(Saved entries)
Segment Open
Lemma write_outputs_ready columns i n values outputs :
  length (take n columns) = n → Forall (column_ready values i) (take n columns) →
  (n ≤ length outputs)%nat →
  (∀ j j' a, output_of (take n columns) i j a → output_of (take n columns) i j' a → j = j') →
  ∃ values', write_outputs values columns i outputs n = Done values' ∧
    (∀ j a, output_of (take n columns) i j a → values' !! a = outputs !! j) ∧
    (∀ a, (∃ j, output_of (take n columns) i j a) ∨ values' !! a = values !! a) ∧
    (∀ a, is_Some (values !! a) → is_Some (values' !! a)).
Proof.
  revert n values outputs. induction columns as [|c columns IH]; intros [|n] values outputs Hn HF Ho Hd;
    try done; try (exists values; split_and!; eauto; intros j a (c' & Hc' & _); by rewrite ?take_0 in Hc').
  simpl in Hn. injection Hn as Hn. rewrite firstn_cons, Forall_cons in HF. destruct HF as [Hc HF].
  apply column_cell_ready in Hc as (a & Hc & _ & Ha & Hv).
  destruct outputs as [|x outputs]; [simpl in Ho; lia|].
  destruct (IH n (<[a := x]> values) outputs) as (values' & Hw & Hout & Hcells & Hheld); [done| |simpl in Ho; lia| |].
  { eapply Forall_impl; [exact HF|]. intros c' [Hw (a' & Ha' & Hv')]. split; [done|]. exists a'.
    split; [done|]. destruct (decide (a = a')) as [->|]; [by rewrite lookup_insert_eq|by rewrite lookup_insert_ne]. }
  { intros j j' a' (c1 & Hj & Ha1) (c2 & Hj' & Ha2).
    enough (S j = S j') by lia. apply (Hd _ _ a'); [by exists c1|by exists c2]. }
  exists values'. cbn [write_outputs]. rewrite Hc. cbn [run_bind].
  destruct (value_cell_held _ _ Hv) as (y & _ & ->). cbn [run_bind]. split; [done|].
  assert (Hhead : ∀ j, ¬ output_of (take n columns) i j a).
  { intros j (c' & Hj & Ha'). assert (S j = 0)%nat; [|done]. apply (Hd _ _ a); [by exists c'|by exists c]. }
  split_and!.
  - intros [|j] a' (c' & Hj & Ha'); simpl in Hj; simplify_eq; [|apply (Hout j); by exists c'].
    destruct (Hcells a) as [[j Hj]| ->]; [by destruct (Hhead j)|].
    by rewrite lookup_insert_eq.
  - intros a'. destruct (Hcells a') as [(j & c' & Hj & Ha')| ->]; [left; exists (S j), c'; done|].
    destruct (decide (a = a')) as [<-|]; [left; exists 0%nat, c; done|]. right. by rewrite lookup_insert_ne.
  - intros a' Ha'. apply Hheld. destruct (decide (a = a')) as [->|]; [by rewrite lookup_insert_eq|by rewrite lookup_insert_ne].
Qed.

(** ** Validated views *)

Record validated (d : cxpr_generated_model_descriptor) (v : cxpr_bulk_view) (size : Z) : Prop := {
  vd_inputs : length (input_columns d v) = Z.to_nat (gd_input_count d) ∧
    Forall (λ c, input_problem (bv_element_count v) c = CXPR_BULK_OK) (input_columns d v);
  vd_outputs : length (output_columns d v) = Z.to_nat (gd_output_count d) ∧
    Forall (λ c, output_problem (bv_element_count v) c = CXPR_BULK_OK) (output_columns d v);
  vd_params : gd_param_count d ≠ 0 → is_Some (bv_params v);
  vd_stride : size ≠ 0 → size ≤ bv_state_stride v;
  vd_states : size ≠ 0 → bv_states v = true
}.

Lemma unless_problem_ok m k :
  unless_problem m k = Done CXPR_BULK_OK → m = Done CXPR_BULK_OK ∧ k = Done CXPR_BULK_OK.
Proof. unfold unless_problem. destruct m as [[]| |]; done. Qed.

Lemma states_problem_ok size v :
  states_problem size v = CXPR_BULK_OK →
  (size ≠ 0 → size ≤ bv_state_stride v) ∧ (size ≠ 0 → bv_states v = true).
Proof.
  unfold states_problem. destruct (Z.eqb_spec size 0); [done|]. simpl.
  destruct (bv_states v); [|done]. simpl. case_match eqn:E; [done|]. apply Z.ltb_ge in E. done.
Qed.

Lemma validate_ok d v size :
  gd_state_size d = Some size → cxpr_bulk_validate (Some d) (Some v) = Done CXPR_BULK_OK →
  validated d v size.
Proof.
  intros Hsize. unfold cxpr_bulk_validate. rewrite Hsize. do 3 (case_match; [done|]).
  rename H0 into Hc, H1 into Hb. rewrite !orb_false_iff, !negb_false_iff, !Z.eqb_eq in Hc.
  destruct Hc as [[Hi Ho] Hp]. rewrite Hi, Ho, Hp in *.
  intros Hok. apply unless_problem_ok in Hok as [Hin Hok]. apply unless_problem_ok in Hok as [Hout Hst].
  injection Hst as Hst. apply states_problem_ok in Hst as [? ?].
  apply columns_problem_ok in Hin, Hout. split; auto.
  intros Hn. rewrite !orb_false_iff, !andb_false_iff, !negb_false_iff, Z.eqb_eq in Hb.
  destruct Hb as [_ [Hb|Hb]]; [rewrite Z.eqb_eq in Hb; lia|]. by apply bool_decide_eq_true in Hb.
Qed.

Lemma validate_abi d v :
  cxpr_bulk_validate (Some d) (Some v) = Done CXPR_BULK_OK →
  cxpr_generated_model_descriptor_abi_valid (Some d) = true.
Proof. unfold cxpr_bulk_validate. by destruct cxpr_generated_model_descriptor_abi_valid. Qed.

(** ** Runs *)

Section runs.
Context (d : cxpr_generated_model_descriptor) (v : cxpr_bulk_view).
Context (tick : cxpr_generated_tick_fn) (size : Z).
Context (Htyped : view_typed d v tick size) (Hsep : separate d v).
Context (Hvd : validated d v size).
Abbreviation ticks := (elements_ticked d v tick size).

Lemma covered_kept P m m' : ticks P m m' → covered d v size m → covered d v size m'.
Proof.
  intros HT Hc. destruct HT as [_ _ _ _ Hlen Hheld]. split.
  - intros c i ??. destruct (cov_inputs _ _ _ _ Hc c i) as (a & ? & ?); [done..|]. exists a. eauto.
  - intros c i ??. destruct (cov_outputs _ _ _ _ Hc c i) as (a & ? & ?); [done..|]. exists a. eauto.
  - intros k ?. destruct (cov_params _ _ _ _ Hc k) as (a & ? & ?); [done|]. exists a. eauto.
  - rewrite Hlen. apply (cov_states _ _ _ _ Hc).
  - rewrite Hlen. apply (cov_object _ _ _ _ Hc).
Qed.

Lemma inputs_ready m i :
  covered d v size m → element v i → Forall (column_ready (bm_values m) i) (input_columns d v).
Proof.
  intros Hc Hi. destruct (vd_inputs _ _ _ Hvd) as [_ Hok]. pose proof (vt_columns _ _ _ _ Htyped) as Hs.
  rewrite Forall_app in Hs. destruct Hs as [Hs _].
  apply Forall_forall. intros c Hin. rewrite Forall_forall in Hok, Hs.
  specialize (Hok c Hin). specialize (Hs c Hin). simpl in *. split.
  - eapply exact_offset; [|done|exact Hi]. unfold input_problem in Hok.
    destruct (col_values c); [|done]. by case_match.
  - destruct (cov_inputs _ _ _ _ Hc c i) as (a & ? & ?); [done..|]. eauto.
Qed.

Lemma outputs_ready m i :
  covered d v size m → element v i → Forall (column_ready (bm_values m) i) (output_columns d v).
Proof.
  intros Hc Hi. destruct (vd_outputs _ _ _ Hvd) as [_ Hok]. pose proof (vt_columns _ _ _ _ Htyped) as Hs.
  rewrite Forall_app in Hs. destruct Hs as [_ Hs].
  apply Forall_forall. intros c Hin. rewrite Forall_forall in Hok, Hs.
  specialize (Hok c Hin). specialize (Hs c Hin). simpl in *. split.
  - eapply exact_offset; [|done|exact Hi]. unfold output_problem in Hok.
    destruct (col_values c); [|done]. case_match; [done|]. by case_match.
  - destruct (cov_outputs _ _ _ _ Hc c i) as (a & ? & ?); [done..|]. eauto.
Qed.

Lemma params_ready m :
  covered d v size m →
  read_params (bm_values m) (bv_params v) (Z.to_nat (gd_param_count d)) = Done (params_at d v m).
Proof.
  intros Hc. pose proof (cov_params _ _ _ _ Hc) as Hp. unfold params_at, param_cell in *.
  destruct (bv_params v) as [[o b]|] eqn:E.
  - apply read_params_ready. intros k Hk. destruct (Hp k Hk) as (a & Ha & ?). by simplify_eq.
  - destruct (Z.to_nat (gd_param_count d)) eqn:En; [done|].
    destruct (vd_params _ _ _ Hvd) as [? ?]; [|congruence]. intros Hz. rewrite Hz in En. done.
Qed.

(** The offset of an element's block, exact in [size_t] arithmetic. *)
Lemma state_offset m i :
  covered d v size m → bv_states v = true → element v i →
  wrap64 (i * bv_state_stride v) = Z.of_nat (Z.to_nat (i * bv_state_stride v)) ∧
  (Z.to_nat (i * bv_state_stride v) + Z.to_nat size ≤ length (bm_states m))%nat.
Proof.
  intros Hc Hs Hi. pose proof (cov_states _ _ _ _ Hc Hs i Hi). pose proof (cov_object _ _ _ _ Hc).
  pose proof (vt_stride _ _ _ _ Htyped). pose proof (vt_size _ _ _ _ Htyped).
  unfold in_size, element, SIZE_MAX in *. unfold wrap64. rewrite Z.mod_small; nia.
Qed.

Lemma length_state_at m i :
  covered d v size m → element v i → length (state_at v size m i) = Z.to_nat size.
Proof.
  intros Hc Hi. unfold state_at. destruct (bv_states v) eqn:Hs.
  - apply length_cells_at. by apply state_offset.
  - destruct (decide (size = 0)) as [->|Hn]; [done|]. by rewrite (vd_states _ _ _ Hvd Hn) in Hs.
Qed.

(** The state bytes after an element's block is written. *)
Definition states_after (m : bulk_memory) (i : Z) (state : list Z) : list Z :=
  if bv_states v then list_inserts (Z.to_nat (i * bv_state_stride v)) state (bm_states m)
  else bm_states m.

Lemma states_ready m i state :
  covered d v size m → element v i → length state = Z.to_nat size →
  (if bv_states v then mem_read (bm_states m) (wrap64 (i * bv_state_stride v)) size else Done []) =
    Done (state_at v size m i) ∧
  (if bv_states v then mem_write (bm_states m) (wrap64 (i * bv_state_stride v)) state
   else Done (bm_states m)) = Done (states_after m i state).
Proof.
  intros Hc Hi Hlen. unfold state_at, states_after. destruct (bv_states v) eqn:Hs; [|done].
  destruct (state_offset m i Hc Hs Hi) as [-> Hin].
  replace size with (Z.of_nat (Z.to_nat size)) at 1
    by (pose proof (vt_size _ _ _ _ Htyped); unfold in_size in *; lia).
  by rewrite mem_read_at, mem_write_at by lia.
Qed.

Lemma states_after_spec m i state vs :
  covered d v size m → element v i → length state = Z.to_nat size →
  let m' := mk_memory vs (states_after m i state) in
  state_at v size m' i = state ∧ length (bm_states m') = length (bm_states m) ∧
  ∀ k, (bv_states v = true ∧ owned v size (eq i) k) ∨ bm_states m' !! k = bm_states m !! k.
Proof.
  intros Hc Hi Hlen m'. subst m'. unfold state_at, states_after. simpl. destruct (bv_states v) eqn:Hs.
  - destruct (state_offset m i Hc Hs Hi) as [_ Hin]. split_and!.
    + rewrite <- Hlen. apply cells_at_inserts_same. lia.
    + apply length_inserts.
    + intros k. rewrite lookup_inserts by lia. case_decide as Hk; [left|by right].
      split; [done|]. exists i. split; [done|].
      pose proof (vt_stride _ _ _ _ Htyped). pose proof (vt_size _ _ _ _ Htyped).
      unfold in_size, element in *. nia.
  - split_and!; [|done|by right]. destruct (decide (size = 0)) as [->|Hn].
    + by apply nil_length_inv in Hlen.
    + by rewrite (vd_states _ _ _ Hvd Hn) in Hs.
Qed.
Segment Closed
Segment Open
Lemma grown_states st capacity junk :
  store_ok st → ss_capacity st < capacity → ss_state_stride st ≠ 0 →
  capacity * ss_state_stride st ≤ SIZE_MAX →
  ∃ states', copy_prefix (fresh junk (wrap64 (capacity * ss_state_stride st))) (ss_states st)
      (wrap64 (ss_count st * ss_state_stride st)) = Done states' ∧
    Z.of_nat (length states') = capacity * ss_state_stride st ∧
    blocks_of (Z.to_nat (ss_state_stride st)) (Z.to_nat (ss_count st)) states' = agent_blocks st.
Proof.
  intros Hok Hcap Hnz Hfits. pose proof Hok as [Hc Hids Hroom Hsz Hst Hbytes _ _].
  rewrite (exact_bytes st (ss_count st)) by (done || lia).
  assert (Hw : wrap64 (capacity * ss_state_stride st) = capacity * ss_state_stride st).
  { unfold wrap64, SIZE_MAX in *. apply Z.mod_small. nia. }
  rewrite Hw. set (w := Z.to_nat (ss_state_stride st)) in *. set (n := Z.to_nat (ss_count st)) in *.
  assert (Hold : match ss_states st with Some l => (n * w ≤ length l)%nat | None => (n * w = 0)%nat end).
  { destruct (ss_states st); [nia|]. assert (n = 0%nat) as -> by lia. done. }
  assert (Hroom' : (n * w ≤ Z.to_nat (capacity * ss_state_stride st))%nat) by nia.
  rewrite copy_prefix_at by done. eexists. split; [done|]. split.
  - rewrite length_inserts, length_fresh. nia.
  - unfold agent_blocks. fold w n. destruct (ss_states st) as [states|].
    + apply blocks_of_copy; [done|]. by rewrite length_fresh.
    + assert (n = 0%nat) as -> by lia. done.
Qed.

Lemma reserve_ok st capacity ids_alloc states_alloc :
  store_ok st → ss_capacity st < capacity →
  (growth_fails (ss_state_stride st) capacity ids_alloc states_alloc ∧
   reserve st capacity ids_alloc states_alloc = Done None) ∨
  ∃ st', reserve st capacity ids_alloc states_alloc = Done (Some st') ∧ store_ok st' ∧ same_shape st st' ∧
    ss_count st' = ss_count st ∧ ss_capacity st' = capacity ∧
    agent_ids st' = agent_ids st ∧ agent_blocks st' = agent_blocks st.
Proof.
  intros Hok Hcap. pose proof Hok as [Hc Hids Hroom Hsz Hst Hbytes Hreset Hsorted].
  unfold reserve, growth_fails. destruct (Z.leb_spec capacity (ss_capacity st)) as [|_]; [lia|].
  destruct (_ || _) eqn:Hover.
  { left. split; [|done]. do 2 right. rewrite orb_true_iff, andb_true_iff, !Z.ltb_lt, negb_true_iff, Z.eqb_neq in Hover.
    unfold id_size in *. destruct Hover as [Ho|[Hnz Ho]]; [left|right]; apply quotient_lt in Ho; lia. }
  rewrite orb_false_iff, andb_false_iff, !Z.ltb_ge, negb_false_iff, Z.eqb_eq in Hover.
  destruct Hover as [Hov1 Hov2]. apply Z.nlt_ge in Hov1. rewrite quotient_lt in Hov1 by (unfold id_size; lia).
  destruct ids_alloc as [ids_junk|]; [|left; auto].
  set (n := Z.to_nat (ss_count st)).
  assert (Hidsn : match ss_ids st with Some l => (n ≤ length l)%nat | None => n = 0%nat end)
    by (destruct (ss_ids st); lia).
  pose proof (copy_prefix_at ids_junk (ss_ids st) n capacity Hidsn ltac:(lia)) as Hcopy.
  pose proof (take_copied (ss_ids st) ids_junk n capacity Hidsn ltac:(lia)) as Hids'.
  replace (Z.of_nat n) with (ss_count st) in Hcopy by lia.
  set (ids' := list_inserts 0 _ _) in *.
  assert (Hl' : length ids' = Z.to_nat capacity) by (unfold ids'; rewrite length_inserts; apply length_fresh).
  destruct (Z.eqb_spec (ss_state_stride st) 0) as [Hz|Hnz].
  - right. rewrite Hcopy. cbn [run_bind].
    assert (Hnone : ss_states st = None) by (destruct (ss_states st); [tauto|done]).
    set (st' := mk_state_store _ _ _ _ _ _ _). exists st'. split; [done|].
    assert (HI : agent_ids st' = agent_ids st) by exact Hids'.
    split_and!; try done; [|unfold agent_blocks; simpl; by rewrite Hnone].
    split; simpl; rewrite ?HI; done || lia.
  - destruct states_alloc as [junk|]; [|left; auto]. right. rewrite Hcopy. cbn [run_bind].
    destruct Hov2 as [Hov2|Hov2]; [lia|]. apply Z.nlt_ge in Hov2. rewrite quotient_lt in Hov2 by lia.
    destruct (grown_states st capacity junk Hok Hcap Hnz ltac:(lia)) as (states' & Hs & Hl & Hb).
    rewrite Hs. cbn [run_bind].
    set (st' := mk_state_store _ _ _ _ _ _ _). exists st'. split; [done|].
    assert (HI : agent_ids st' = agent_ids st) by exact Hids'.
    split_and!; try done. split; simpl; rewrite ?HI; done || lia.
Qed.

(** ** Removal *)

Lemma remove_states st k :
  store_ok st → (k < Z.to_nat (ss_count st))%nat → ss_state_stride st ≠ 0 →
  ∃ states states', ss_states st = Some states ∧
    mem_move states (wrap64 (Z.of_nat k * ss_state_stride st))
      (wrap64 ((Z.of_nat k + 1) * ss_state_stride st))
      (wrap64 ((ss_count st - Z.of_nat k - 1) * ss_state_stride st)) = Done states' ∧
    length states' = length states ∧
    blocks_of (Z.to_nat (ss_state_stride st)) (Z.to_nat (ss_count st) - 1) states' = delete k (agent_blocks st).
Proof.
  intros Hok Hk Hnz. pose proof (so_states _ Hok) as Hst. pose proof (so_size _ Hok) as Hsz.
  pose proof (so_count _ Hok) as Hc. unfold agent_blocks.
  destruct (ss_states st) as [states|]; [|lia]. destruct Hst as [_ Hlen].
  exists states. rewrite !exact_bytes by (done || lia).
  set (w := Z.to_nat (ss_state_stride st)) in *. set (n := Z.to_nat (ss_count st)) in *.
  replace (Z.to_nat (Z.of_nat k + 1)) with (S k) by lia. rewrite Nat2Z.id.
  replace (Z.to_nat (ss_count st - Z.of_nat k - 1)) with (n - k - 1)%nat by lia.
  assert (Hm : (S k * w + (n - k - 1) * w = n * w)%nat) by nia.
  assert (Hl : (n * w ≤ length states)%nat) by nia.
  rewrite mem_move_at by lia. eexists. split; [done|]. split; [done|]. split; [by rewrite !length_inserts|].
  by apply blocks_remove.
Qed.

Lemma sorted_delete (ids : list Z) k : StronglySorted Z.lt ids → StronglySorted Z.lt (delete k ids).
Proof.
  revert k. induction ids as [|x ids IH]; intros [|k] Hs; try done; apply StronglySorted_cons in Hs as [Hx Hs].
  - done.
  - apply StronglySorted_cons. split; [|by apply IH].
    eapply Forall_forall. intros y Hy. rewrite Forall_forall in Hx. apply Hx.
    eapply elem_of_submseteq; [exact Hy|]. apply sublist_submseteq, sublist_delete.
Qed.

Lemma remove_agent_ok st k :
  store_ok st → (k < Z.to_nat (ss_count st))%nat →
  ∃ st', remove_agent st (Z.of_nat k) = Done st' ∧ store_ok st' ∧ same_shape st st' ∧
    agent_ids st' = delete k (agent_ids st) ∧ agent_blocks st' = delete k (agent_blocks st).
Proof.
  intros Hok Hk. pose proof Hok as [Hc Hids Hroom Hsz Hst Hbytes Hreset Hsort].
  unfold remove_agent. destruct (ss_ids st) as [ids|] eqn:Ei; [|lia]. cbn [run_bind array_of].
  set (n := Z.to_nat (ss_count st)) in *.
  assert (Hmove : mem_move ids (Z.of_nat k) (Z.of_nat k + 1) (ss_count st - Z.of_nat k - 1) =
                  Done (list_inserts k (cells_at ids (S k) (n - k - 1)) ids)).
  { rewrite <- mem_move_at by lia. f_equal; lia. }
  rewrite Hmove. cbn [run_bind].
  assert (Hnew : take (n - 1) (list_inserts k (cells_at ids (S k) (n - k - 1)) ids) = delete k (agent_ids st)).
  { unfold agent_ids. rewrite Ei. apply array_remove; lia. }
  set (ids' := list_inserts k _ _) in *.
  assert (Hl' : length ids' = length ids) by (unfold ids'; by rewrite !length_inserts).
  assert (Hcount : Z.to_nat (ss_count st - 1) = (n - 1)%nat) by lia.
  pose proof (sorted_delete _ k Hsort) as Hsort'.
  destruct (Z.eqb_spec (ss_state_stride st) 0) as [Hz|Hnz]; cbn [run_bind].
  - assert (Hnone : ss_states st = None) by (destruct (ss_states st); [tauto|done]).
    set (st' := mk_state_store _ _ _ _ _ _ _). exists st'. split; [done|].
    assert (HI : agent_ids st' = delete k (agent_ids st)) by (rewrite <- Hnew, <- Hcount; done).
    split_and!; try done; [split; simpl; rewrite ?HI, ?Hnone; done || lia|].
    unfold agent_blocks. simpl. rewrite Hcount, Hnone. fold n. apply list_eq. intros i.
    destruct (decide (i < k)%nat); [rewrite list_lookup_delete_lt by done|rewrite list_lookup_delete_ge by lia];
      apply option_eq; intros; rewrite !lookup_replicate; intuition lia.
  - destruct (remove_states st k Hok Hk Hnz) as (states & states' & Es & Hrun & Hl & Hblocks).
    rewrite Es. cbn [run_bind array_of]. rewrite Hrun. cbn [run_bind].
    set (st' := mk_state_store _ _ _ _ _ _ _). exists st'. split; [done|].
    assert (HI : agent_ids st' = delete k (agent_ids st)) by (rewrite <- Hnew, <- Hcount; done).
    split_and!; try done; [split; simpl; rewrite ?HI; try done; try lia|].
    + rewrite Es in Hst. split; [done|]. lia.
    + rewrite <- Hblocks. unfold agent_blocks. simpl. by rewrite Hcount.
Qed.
Segment Closed
**Problem to solve**
Set down again, word for word, the stretch of records from the line with "assert (Hnew : take" to the line with "assert (Hcount : Z.to_nat", both of those lines included.

**Solution to the exercise**
  assert (Hnew : take (n - 1) (list_inserts k (cells_at ids (S k) (n - k - 1)) ids) = delete k (agent_ids st)).
  { unfold agent_ids. rewrite Ei. apply array_remove; lia. }
  set (ids' := list_inserts k _ _) in *.
  assert (Hl' : length ids' = length ids) by (unfold ids'; by rewrite !length_inserts).
  assert (Hcount : Z.to_nat (ss_count st - 1) = (n - 1)%nat) by lia.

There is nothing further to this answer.